Poblano Cream Sauce
  1. Preheat your oven to 375 degrees.

  2. Slice the poblano peppers in half lengthwise and scoop out the insides.

  3. Add the poblanos and onions to a baking sheet and toss with the oil and a pinch of salt and pepper.

  4. Arrange the peppers so that they are skin side up. Roast for 30 minutes.

  5. Transfer the roasted peppers to a plastic bag or a bowl covered with plastic wrap. This allows peppers to steam and will loosen the tough outer skin.

  6. Once cool enough to handle, use your fingers to peel the skin away. Discard the papery skins.

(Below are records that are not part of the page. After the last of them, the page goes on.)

(** The first loop defines one property per descriptor. *)
Lemma fold_real (ps : list BaseProperty) : forall memo,
  fold_left
    (fun memo property =>
       Js.set (BaseProperty_name property)
         {| property := property; property_admin := admin;
            property_options :=
              options_for options (BaseProperty_name property) |}
         memo)
    ps memo
  = fold_left (fun o kv => Js.set (fst kv) (snd kv) o)
      (map (real_entry admin o) ps) memo.
Proof.
  induction ps as [|p ps IH]; simpl; intros memo; [reflexivity|].
  rewrite IH. unfold real_entry, options_for. now rewrite Hoptions.
Qed.

(** The second loop defines one property per key that names no
    descriptor and holds no dot, as long as no key of the options is a
    name of [Object.prototype]. *)
Lemma fold_synthetic (names ks : list string) : forall acc,
  NoDup ks ->
  (forall k, In k ks -> Js.inherited k = false) ->
  (forall k, In k ks -> (Js.own k acc = None <-> ~ In k names)) ->
  fold_left
    (fun properties key =>
       if negb (Js.truthy (Js.get properties key)) && negb (Js.has_dot key)
       then
         let property := {| path := key; isSortable := false |} in
         Js.set key
           {| property := property; property_admin := admin;
              property_options := options_for options key |}
           properties
       else properties)
    ks acc
  = fold_left (fun o kv => Js.set (fst kv) (snd kv) o)
      (map (synthetic_entry admin o)
         (filter (only_in_options names) ks))
      acc.
Proof.
  induction ks as [|k ks IH]; intros acc Hnd Hproto Hinv; [reflexivity|].
  inversion Hnd as [|? ? Hnotin Hnd']; subst.
  pose proof (Hproto k (in_eq _ _)) as Hk.
  pose proof (Hinv k (in_eq _ _)) as Hik.
  assert (Hcond :
    negb (Js.truthy (Js.get acc k)) = negb (existsb (String.eqb k) names)).
  { unfold Js.get. rewrite Hk.
    destruct (Js.own k acc) as [d|] eqn:E; simpl.
    - destruct (existsb (String.eqb k) names) eqn:Ex; [reflexivity|].
      exfalso.
      assert (Hno : ~ In k names).
      { intros Hin. apply existsb_eqb_In in Hin. congruence. }
      apply Hik in Hno. congruence.
    - destruct (existsb (String.eqb k) names) eqn:Ex; [|reflexivity].
      exfalso. apply existsb_eqb_In in Ex.
      now apply (proj1 Hik eq_refl). }
  assert (Hrest : forall acc',
    (forall k', k' <> k -> Js.own k' acc' = Js.own k' acc) ->
    forall k', In k' ks -> (Js.own k' acc' = None <-> ~ In k' names)).
  { intros acc' Hsame k' Hin. rewrite Hsame.
    - apply Hinv. now right.
    - intros ->. contradiction. }
  cbn [fold_left filter]. rewrite Hcond.
  change (only_in_options names k)
    with (negb (existsb (String.eqb k) names) && negb (Js.has_dot k)).
  destruct (negb (existsb (String.eqb k) names) && negb (Js.has_dot k)).
  - cbn [map fold_left].
    replace (options_for options k) with (Js.get o k)
      by (unfold options_for; now rewrite Hoptions).
    apply IH; [exact Hnd' | intros; apply Hproto; now right |].
    apply Hrest. intros k' Hne. cbn [synthetic_entry fst snd].
    rewrite JsFacts.own_set.
    now destruct (String.eqb_spec k' k).
  - apply IH; [exact Hnd' | intros; apply Hproto; now right |].
    now apply Hrest.
Qed.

  7. Meanwhile, melt the butter in a medium skillet over medium high heat.

  8. Once melted, add the flour and whisk to form a thick paste. Cook for a few minutes until lightly browned.

  9. Then, slowly whisk in the chicken broth and cook for 5-10 minutes, until slightly thickened.

  10. Add the creamy mixture to a blender or food processor along with the peeled peppers, roasted onions, sour cream, garlic, cumin and salt.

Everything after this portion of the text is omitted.